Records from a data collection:
* * * * * * * * *

(** C1. When the describe call of Read fails with the
    [AssociationDoesNotExist] code, Read clears the identifier and returns
    no error; on every other failure of the call it returns an error that
    carries the text of the cause. *)
Theorem resourceAwsSsmAssociationRead_error
    (d : ResourceData) (r : Remote World) (err : error) (w : World) :
  DescribeAssociation ssmconn (describeById d) (world r) = (inl err, w) →
  let r' := afterCall r w (CallDescribeAssociation (describeById d)) in
  ((∃ message, err = awsError "AssociationDoesNotExist" message) →
   resourceAwsSsmAssociationRead ssmconn d r = Done (SetId "" d, None, r')
   ∧ Id (SetId "" d) = "")
  ∧ ((¬ ∃ message, err = awsError "AssociationDoesNotExist" message) →
     resourceAwsSsmAssociationRead ssmconn d r
     = Done (d,
             Some (errorString
                     ("[ERROR] Error reading SSM association: " +:+ Error err)),
             r')).
Proof.
  intros Hcall r'. unfold resourceAwsSsmAssociationRead.
  rewrite (issue_answer _ _ _ _ _ _ Hcall).
  pose proof (isAWSErr_code err ErrCodeAssociationDoesNotExist) as Hcode.
  destruct (isAWSErr err ErrCodeAssociationDoesNotExist "").
  - split; [done|]. intros Hno. destruct Hno. by apply Hcode.
  - split; [|done]. intros Hyes. apply Hcode in Hyes. discriminate Hyes.
Qed.

(** C9. On the not-found path Read changes the identifier and nothing
    else: the stored state, the stored fields and what every field reads
    as are those of the record before the call. *)
Theorem resourceAwsSsmAssociationRead_not_found_frame
    (d : ResourceData) (r : Remote World) (message : string) (w : World) :
  DescribeAssociation ssmconn (describeById d) (world r)
  = (inl (awsError "AssociationDoesNotExist" message), w) →
  ∃ d' r',
    resourceAwsSsmAssociationRead ssmconn d r = Done (d', None, r')
    ∧ Id d' = ""
    ∧ state d' = state d
    ∧ fields d' = fields d
    ∧ (∀ key, Get d' key = Get d key)
    ∧ (∀ key, HasChange d' key = HasChange d key).
Proof.
  intros Hcall. unfold resourceAwsSsmAssociationRead.
  rewrite (issue_answer _ _ _ _ _ _ Hcall). simpl.
  rewrite Contains_empty. simpl. eexists _, _. by repeat split.
Qed.

(** C6. In Read and in Create, a successful call whose response has no
    descriptor ends the operation with the error
    [[ERROR] AssociationDescription was nil]; the record, its identifier
    included, is left as it was. *)
Theorem nil_description_is_terminal :
  (∀ (d : ResourceData) (r : Remote World) (w : World),
      DescribeAssociation ssmconn (describeById d) (world r)
      = (inr nilDescription, w) →
      resourceAwsSsmAssociationRead ssmconn d r
      = Done (d, Some (errorString "[ERROR] AssociationDescription was nil"),
              afterCall r w (CallDescribeAssociation (describeById d))))
  ∧ (∀ (d : ResourceData) (r : Remote World) (w : World)
       (input : CreateAssociationInput.t),
        createAssociationInput d = Done input →
        CreateAssociation ssmconn input (world r) = (inr nilDescription, w) →
        resourceAwsSsmAssociationCreate ssmconn d r
        = Done (d, Some (errorString "[ERROR] AssociationDescription was nil"),
                afterCall r w (CallCreateAssociation input)))
  ∧ Contains "[ERROR] AssociationDescription was nil"
             "AssociationDescription was nil" = true.
Proof.
  split; [|split; [|reflexivity]].
  - intros d r w Hcall. unfold resourceAwsSsmAssociationRead.
    by rewrite (issue_answer _ _ _ _ _ _ Hcall).
  - intros d r w input Hinput Hcall. unfold resourceAwsSsmAssociationCreate.
    rewrite Hinput. simpl.
    by rewrite (issue_answer _ _ _ _ _ _ Hcall).
Qed.

(** C5, as the code has it. When the create call succeeds and the response
    has a descriptor whose identifier is present, be it the empty string,
    that identifier becomes the identifier of the record and the value of
    [association_id], and Create continues as Read; when the response has
    no descriptor Create ends with an error and the record is left as it
    was. *)
Theorem resourceAwsSsmAssociationCreate_success
    (d : ResourceData) (r : Remote World) (w : World)
    (input : CreateAssociationInput.t) (resp : AssociationOutput) :
  createAssociationInput d = Done input →
  CreateAssociation ssmconn input (world r) = (inr resp, w) →
  let r' := afterCall r w (CallCreateAssociation input) in
  match AssociationDescription resp with
  | Some description =>
      ∀ id, AssociationDescription.AssociationId description = Some id →
        let d' := (Set_ "association_id" (VString id) (SetId id d)).1 in
        Id d' = id
        ∧ Get d' "association_id" = VString id
        ∧ resourceAwsSsmAssociationCreate ssmconn d r
          = resourceAwsSsmAssociationRead ssmconn d' r'
  | None =>
      resourceAwsSsmAssociationCreate ssmconn d r
      = Done (d, Some (errorString "[ERROR] AssociationDescription was nil"), r')
  end.
Proof.
  intros Hinput Hcall r'. unfold resourceAwsSsmAssociationCreate.
  rewrite Hinput. simpl. rewrite (issue_answer _ _ _ _ _ _ Hcall).
  destruct (AssociationDescription resp) as [description|]; [|done].
  intros id Hid. cbv zeta. rewrite Hid. simpl. split; [done|]. split; [|done].
  unfold Get, readField. simpl. by rewrite lookup_insert_eq.
Qed.


End LifecycleProperties.
Definition set_process (p : option ParallelProcess) : M unit :=
  fun w =>
    (Ok tt,
     {| self := {| m_process := p;
                   m_nestedJob := m_nestedJob (self w);
                   m_config := m_config (self w) |};
        rng := rng w |},
     []).

Definition set_nestedJob (j : option RenderJob) : M unit :=
  fun w =>
    (Ok tt,
     {| self := {| m_process := m_process (self w);
                   m_nestedJob := j;
                   m_config := m_config (self w) |};
        rng := rng w |},
     []).

Definition lift_option {A} (o : option A) (f : fault) : M A :=
  match o with Some a => ret a | None => raise f end.

(** Modelled from the spec: the [Log] macro and the logger behind it are
    not part of the sources at hand.  Precondition errors are "fatal,
    reported before any rendering work begins, render aborts immediately",
    while a failed first stage is reported "with a warning, not a fatal
    error": a message at level [EError] raises, the other levels only
    record the message. *)
Definition Log (level : ELogLevel) (msg : string) : M unit :=
  emit (EvLog level msg) ;;
  match level with
  | EError => raise (FatalError msg)
  | _ => ret tt
  end.

(** Modelled from the spec: the [Assert] macro is not part of the sources
    at hand.  It is taken as a parameter: either compiled out, or a failed
    condition is logged at level [EError] ("firstStageSizeReduction must be
    a positive integer when two-stage mode is active"). *)
Definition Assert (sv : Services) (cond : bool) (text : string) : M unit :=
  if assertionsEnabled sv && negb cond
  then Log EError ("Assertion failed: " ++ text)
  else ret tt.

(** * The integrator *)

(** Modelled from the spec: [Integrator::preprocess], the base-class
    method, is not part of the sources at hand.  The spec names no
    precondition besides the two [MLT::preprocess] checks itself, so the
    base method is taken to do nothing and return [true]; its result is
    not used. *)
Definition Integrator_preprocess : M bool := ret true.

(** [MLT::preprocess] *)
Definition preprocess (scene : Scene) : M bool :=
  Integrator_preprocess ;;
  (if (0 <? length (subsurfaceIntegrators scene))%nat
   then Log EError "Subsurface integrators are not supported by MLT!"
   else ret tt) ;;
  (if negb (String.eqb (samplerClassName scene) "IndependentSampler")
   then Log EError "Metropolis light transport requires the independent sampler"
   else ret tt) ;;
  ret true.

(** [MLT::cancel] *)
Definition cancel : M unit :=
  this <- get_self ;;
  let nested := m_nestedJob this in
  (match nested with
   | Some j => emit (EvCancelJob j)
   | None => ret tt
   end) ;;
  this <- get_self ;;
  emit (EvSchedulerCancel (m_process this)).

(** Modelled from the spec: [BidirectionalUtils::mltLuminancePass] is not
    part of the sources at hand.  It runs "a complete nested instance of the
    whole pipeline with the crop resolution divided by the configured
    reduction factor and the first stage flag set" and "capture[s] its
    developed image as a per-pixel importance map"; a failed nested run
    "returns no image".  The job reference it is handed is empty again once
    it returns. *)
Definition mltLuminancePass (sv : Services) (sizeFactor : Z)
  : M (option Bitmap) :=
  emit (EvLuminancePass true sizeFactor) ;;
  set_nestedJob None ;;
  ret (nestedImage sv true sizeFactor).

(** [BidirectionalUtils::renderDirectComponent], not part of the sources
    at hand: what it returns for a given number of samples is a parameter;
    NULL when it fails. *)
Definition renderDirectComponent (sv : Services)
    (sceneResID sensorResID samples : Z) : M (option Bitmap) :=
  emit (EvRenderDirect sceneResID sensorResID samples) ;;
  ret (directComponent sv samples).

(** [PathSampler::generateSeeds], not part of the sources at hand: what it
    draws is a parameter.  It advances the replayable sampler, appends to
    [seeds] and returns a luminance. *)
Definition generateSeeds (sv : Services) (samples seedCount : Z) (flag : bool)
    (seeds : list PathSeed) : M (Float * list PathSeed) :=
  fun w =>
    let '(lum, fresh, rng') := seedGenerator sv (rng w) samples seedCount flag in
    (Ok (lum, seeds ++ fresh),
     {| self := self w; rng := rng' |},
     [EvGenerateSeeds samples seedCount flag]).

(** [std::vector::clear] *)
Definition clear {A} (v : list A) : list A := [].

(** [cropSize.x * cropSize.y * sampleCount]: an [int] product, converted to
    [size_t] and multiplied by the [size_t] sample count. *)
Definition pixelSamples (scene : Scene) : Z :=
  size_mul (size_wrap (int_mul (fst (cropSize scene)) (snd (cropSize scene))))
           (sampleCount scene).

(** [(size_t) std::ceil(total / 200000.0f)], stored into the [int] field. *)
Definition autoWorkUnits (total : Z) : Z :=
  int_wrap (size_wrap (f32_ceil (f32_div (f32_of_size total) 200000))).

(** Lines 174-179 of [render]: the two derived fields. *)
Definition deriveBudget (scene : Scene) : M unit :=
  cfg <- get_config ;;
  (if workUnits cfg <=? 0
   then modify_config (set_workUnits (autoWorkUnits (pixelSamples scene)))
   else ret tt) ;;
  cfg <- get_config ;;
  n <- lift_option
         (size_div (pixelSamples scene) (size_wrap (workUnits cfg)))
         DivisionByZero ;;
  modify_config (set_nMutations n).

(** Lines 189-223 of [render].  The process is constructed on [m_config]
    and [pathSeeds] before either is filled in and keeps referring to them,
    so what it works with is their content when it is scheduled. *)
Definition runChains (sv : Services) (nested : bool)
    (sceneResID sensorResID samplerResID : Z)
    (directImage : option Bitmap) : M bool :=
  emit EvNewReplayableSampler ;;
  cfg <- get_config ;;
  emit (EvNewPathSampler (maxDepth cfg) 10 (separateDirect cfg) true) ;;
  let pathSeeds : list PathSeed := [] in
  let process := newProcess sv in
  emit (EvNewProcess process directImage) ;;
  cfg <- get_config ;;
  r <- generateSeeds sv (luminanceSamples cfg) (workUnits cfg) false pathSeeds ;;
  modify_config (set_luminance (fst r)) ;;
  let pathSeeds := clear (snd r) in
  cfg <- get_config ;;
  r <- generateSeeds sv (luminanceSamples cfg) (workUnits cfg) true pathSeeds ;;
  modify_config (set_luminance (fst r)) ;;
  let pathSeeds := snd r in
  (if negb nested then emit EvDump else ret tt) ;;
  emit (EvRegisterResource (rplSamplerResID sv)) ;;
  emit (EvBindResource "scene" sceneResID) ;;
  emit (EvBindResource "sensor" sensorResID) ;;
  emit (EvBindResource "sampler" samplerResID) ;;
  emit (EvBindResource "rplSampler" (rplSamplerResID sv)) ;;
  set_process (Some process) ;;
  cfg <- get_config ;;
  emit (EvSchedule process cfg directImage pathSeeds) ;;
  emit (EvWait process) ;;
  set_process None ;;
  emit (EvDevelop process) ;;
  emit (EvUnregisterResource (rplSamplerResID sv)) ;;
  ret (processSucceeds sv cfg directImage pathSeeds).

(** Lines 166-187 of [render], then the chains. *)
Definition renderMain (sv : Services) (scene : Scene)
    (sceneResID sensorResID samplerResID : Z) : M bool :=
  let nCores := coreCount sv in
  cfg <- get_config ;;
  let nested := twoStage cfg && firstStage cfg in
  emit (EvStartMessage nested (cropSize scene) nCores (sampleCount scene)) ;;
  deriveBudget scene ;;
  cfg <- get_config ;;
  if separateDirect cfg && (0 <? directSamples cfg) && negb nested
  then
    directImage <- renderDirectComponent sv sceneResID sensorResID
                     (directSamples cfg) ;;
    match directImage with
    | None => ret false
    | Some _ =>
        runChains sv nested sceneResID sensorResID samplerResID directImage
    end
  else runChains sv nested sceneResID sensorResID samplerResID None.

(** [MLT::render] *)
Definition render (sv : Services) (scene : Scene)
    (sceneResID sensorResID samplerResID : Z) : M bool :=
  modify_config (set_importanceMap None) ;;
  cfg <- get_config ;;
  if twoStage cfg && negb (firstStage cfg)
  then
    Log EInfo "Executing first MLT stage" ;;
    Assert sv (0 <? firstStageSizeReduction cfg)
           "m_config.firstStageSizeReduction > 0" ;;
    map <- mltLuminancePass sv (firstStageSizeReduction cfg) ;;
    modify_config (set_importanceMap map) ;;
    match map with
    | None =>
        Log EWarn "First-stage MLT process failed!" ;;
        ret false
    | Some _ =>
        Log EInfo "First MLT stage took %i ms" ;;
        renderMain sv scene sceneResID sensorResID samplerResID
    end
  else renderMain sv scene sceneResID sensorResID samplerResID.

(** * Sample scenes and collaborators *)

Definition noProperties : Properties :=
  {| integers := ∅; booleans := ∅; floats := ∅ |}.

Definition withInteger (name : string) (v : Z) (props : Properties)
  : Properties :=
  {| integers := <[name := v]> (integers props);
     booleans := booleans props; floats := floats props |}.

Definition withBoolean (name : string) (v : bool) (props : Properties)
  : Properties :=
  {| integers := integers props;
     booleans := <[name := v]> (booleans props); floats := floats props |}.

Definition sceneOf (width height samples : Z) : Scene :=
  {| subsurfaceIntegrators := [];
     samplerClassName := "IndependentSampler";
     cropSize := (width, height);
     sampleCount := samples |}.

(** Collaborators that always deliver: the [k]-th call of the seed
    generator returns luminance [k]. *)
Definition sampleServices : Services :=
  {| coreCount := 8;
     assertionsEnabled := true;
     nestedImage := fun _ _ => Some (BitmapRef 1);
     directComponent := fun _ => Some (BitmapRef 2);
     seedGenerator := fun s _ _ _ => ((s + 1) # 1, [PathSeedRef s], s + 1);
     newProcess := ProcessRef 1;
     rplSamplerResID := 4;
     processSucceeds := fun _ _ _ => true |}.

(** The same, with a first stage that fails. *)
Definition failingFirstStage : Services :=
  {| coreCount := 8;
     assertionsEnabled := true;
     nestedImage := fun _ _ => None;
     directComponent := fun _ => Some (BitmapRef 2);
     seedGenerator := fun s _ _ _ => ((s + 1) # 1, [PathSeedRef s], s + 1);
     newProcess := ProcessRef 1;
     rplSamplerResID := 4;
     processSucceeds := fun _ _ _ => true |}.

Definition initial (props : Properties) : World :=
  {| self := MLT_new props; rng := 0 |}.

Definition sampleScene : Scene := sceneOf 512 512 4.
Definition sampleWorld : World := initial noProperties.
Definition twoStageWorld : World :=
  initial (withBoolean "twoStage" true noProperties).

(** * Vocabulary of the statements *)

(** Ceiling of the exact quotient. *)
Definition ceil_div (a b : Z) : Z := - ((- a) / b).

(** The values an [int] can hold. *)
Definition is_int (z : Z) : Prop := - 2 ^ 31 <= z < 2 ^ 31.

(** The number of pixel samples as a mathematical integer. *)
Definition totalSamples (scene : Scene) : Z :=
  fst (cropSize scene) * snd (cropSize scene) * sampleCount scene.

(** A scene with a non-empty crop window and at least one sample per
    pixel, whose pixel count fits an [int] and whose number of pixel
    samples stays below 2^46. *)
Definition wellFormed (scene : Scene) : Prop :=
  let x := fst (cropSize scene) in
  let y := snd (cropSize scene) in
  0 < x /\ 0 < y /\ x * y < 2 ^ 31 /\
  0 < sampleCount scene /\ x * y * sampleCount scene < 2 ^ 46.

(** The first number of pixel samples for which the number of work units
    that [render] derives no longer fits the [int] field it is stored in:
    2^31 * 200000 - 2^24 = 429496712822784. *)
Definition budgetLimit : Z := 2 ^ 31 * 200000 - 2 ^ 24.

(** A scene whose counts do not wrap: a crop window of non-negative width
    and height whose pixel count fits an [int], and a number of pixel
    samples that fits a [size_t].  Where the number of work units is left
    to [render] ([units <= 0]) there is, moreover, at least one pixel
    sample, and there are fewer than [budgetLimit]. *)
Definition accountable (scene : Scene) (units : Z) : Prop :=
  let x := fst (cropSize scene) in
  let y := snd (cropSize scene) in
  0 <= x /\ 0 <= y /\ x * y < 2 ^ 31 /\
  0 <= sampleCount scene /\ totalSamples scene < 2 ^ 64 /\
  (units <= 0 -> 0 < totalSamples scene < budgetLimit).

Definition with_config (c : MLTConfiguration) (w : World) : World :=
  {| self := {| m_process := m_process (self w);
                m_nestedJob := m_nestedJob (self w);
                m_config := c |};
     rng := rng w |}.

Definition result_of {A} (x : Result A * World * list event) : Result A :=
  fst (fst x).
Definition world_of {A} (x : Result A * World * list event) : World :=
  snd (fst x).
Definition events_of {A} (x : Result A * World * list event) : list event :=
  snd x.
Definition config_of {A} (x : Result A * World * list event)
  : MLTConfiguration :=
  m_config (self (world_of x)).

(** An outcome with further events in front of its own. *)
Definition after {A} (evs : list event) (x : Result A * World * list event)
  : Result A * World * list event :=
  (result_of x, world_of x, evs ++ events_of x).

(** The two calls of the seed generator in [render], started on sampler
    state [r] with [n] samples and [u] seeds: the first with flag [false],
    the second with flag [true] on the state the first one left. *)
Definition firstPass (sv : Services) (r : SamplerState) (n u : Z) :=
  seedGenerator sv r n u false.
Definition secondPass (sv : Services) (r : SamplerState) (n u : Z) :=
  seedGenerator sv (snd (firstPass sv r n u)) n u true.

(** Two configurations that differ at most in the two derived counts. *)
Definition sameTunables (c c' : MLTConfiguration) : Prop :=
  set_nMutations 0 (set_workUnits 0 c') = set_nMutations 0 (set_workUnits 0 c).

(** The guard of the direct-illumination pass (line 182). *)
Definition directGuard (c : MLTConfiguration) : bool :=
  separateDirect c && (0 <? directSamples c)
  && negb (twoStage c && firstStage c).

(** The first stage is due (line 152). *)
Definition firstStageDue (c : MLTConfiguration) : bool :=
  twoStage c && negb (firstStage c).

* * * * * * * * *

Return, exactly, the lines from the first line of the records above to the line containing "(d : ResourceData) (r : Remote World) (err", both included.

■ Output for this task:
(** C1. When the describe call of Read fails with the
    [AssociationDoesNotExist] code, Read clears the identifier and returns
    no error; on every other failure of the call it returns an error that
    carries the text of the cause. *)
Theorem resourceAwsSsmAssociationRead_error
    (d : ResourceData) (r : Remote World) (err : error) (w : World) :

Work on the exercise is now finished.